23464 - [RFE] Being able to see which sites I'm currently authenticated for.

Status: VERIFIED WONTFIX

(SeaMonkey :: Passwords & Permissions, enhancement, P3)

Description

[Henrik Gemal]

Like being able to see the current cookies, it would be super-cool if it was
possible to see what sites that I currently had authentication for.
That if I logged into three authenticated sites, it would be possible to see
which sites (name, description, url, etc) and to kill the authentication for a
site. Then the next time I accessed the authenticated site that I just killed I
would have to enter username and password again.
An advanced edition of http://bugzilla.mozilla.org/show_bug.cgi?id=23434

Comment 1

[Stephen P. Morse]

Sounds like a nice feature but it has some practical problems.  Although we
could tell you which sites you asked to be authenticated for, we can't tell you
which sites you still have authentication.  That's because it's up to the site
to determine that.  Some sites might have a timeout and the client would have no
way of knowing if or when we've been timed out.

Second technical problem is how to actually kill the authentication.  Is there
an http request that you send to sites to say de-authenticate?  How is it that
you get de-authenticated when you close the browser?  I suppose there is a way
to do it -- I'm just not that familiar with http to know what it is.

If you could solve these problem, the best place to put this would be in the
signon-viewer which currently shows which authentications are being saved for
you so.  We could add another field on that viewer to show which of the
remembered authentications are currently active.  Or it could be displayed as a
separate tab in that viewer (there already are several tabs there).

It need not be just http authentication.  We could also display the sites for
which you have ftp authentication.  Also the sites for which you have simply
submitted a log-in form during the current session.

Because of the the technical problems noted above, I'm going to mark this as
won't-fix.  If someone has a solution to the problems and has the time to
implement this, I think it would be a great feature.

Comment 2

[Stephen P. Morse]

Sounds like a nice feature but it has some practical problems.  Although we
could tell you which sites you asked to be authenticated for, we can't tell you
which sites you still have authentication.  That's because it's up to the site
to determine that.  Some sites might have a timeout and the client would have no
way of knowing if or when we've been timed out.

Second technical problem is how to actually kill the authentication.  Is there
an http request that you send to sites to say de-authenticate?  How is it that
you get de-authenticated when you close the browser?  I suppose there is a way
to do it -- I'm just not that familiar with http to know what it is.

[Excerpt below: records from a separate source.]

(** [req.body] after [express.json()], which leaves an object (empty
    when nothing was sent) or an array: an object is given by its
    [maxResults] property and the names of its other properties. *)
Inductive Body : Type :=
| ObjectBody (maxResults : Value) (others : list string)
| ArrayBody.

(** The validated value, an object whose [maxResults] may still be
    missing as far as the destructuring default knows. *)
Record ProcessEmailsValue : Type := mkValue {
  v_maxResults : option Z
}.

Definition is_integer (q : Q) : bool :=
  (Z.rem (Qnum q) (Zpos (Qden q)) =? 0).

Definition to_Z (q : Q) : Z := Qnum q / Zpos (Qden q).

(** The collaborators of the handler.  Each answers from the log of
    the calls made so far. *)
Inductive Call : Type :=
| GetRecentEmails (maxResults : Z)
| GetEmailContent (messageId : string)
| SummarizeEmail (email : EmailData)
| ExtractActionItems (email : EmailData)
| RequestDelegatedToken (sessionJwt targetAudience : string)
                        (requestedScopes : list string)
| CallAgentBCreateEvents (delegatedToken : string)
                         (events : list CreateEventRequest).

Record Services : Type := mkServices {
  getRecentEmails : list Call -> Z -> Outcome (list string);
  getEmailContent : list Call -> string -> Outcome EmailData;
  summarizeEmail : list Call -> EmailData -> Outcome string;
  extractActionItems : list Call -> EmailData -> Outcome (list ActionItem);
  requestDelegatedToken :
    list Call -> string -> string -> list string -> Outcome (option string);
  callAgentBCreateEvents :
    list Call -> string -> list CreateEventRequest
    -> Outcome (list CalendarEvent)
}.

Definition M := Eff Call.

Definition nl : string := String (ascii_of_nat 10) EmptyString.

Record Item : Type := mkItem {
  it_email : EmailData;
  it_summary : string;
  it_actions : list ActionItem
}.

Record EmailError : Type := mkEmailError {
  ee_emailId : string;
  ee_error : string
}.

Record ProcessEmailsResponse : Type := mkProcessEmailsResponse {
  processed : nat;
  summaries : list EmailSummary;
  eventsCreated : list CalendarEvent;
  errors : list EmailError
}.

Record Request : Type := mkRequest {
  body : Body;
  authorization : option string;   (* [req.headers.authorization] *)
  user : option UserInfo
}.

Section Engine.

(** Two functions of the platform are parameters: what
    [new Date(string)] makes of a string, and how Joi turns a string
    into a number when it converts ([None]: it does not). *)
Variable Date_parse : string -> JsDate.Date.
Variable number_of_string : string -> option Q.

(** *** [validation.middleware.ts]

    [Joi.number().integer().min(1).max(50).default(5)]; the label of
    the first rule that fails stands for the error details. *)
Definition validate_maxResults (v : Value) : string + Z :=
  let check (q : Q) : string + Z :=
    if negb (is_integer q) then inl "number.integer"
    else if to_Z q <? 1 then inl "number.min"
    else if 50 <? to_Z q then inl "number.max"
    else inr (to_Z q) in
  match v with
  | VUndefined => inr 5
  | VNumber q => check q
  | VString s =>
      match number_of_string s with
      | Some q => check q
      | None => inl "number.base"
      end
  | VNull | VBool _ | VOther => inl "number.base"
  end.

(** [Joi.object({ maxResults: ... }).validate(data)]: [inl] is the
    [error], [inr] the [value]. *)
Definition validateProcessEmailsRequest (data : Body)
  : string + ProcessEmailsValue :=
  match data with
  | ArrayBody => inl "object.base"
  | ObjectBody v others =>
      match validate_maxResults v with
      | inl details => inl details
      | inr n =>
          match others with
          | [] => inr (mkValue (Some n))
          | _ :: _ => inl "object.unknown"
          end
      end
  end.

(** *** [aiService.ts]: [validateDate]

    [date: any] is a string or it is not. *)
Definition validateDate (date : option string) : M (option string) :=
  match Js.first_truthy date with
  | None => ret None
  | Some d =>
      try_catch
        (let parsed := Date_parse d in
         match parsed with
         | None => ret None
         | Some p =>
             now <- Date_now ;;
             if p <? now then ret None
             else s <- lift (JsDate.toISOString parsed) ;; ret (Some s)
         end)
        (fun _ => ret None)
  end.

If you could solve these problem, the best place to put this would be in the
signon-viewer which currently shows which authentications are being saved for
you so.  We could add another field on that viewer to show which of the
remembered authentications are currently active.  Or it could be displayed as a
separate tab in that viewer (there already are several tabs there).

It need not be just http authentication.  We could also display the sites for
which you have ftp authentication.  Also the sites for which you have simply
submitted a log-in form during the current session.

Because of the the technical problems noted above, I'm going to mark this as
won't-fix.  If someone has a solution to the problems and has the time to
implement this, I think it would be a great feature.

Comment 3

[Eli Goldberg]

Bulk move to Single Signon component, which has subsumed Password Cache.

Comment 4

[shrirang khanzode]

sorry for the spam, changing QA contact.

Comment 5

[sairuh (rarely reading bugmail)]

verif.

Comment 6

[Brant Gurganus]

[RFE] is deprecated in favor of severity: enhancement.  They have the same meaning.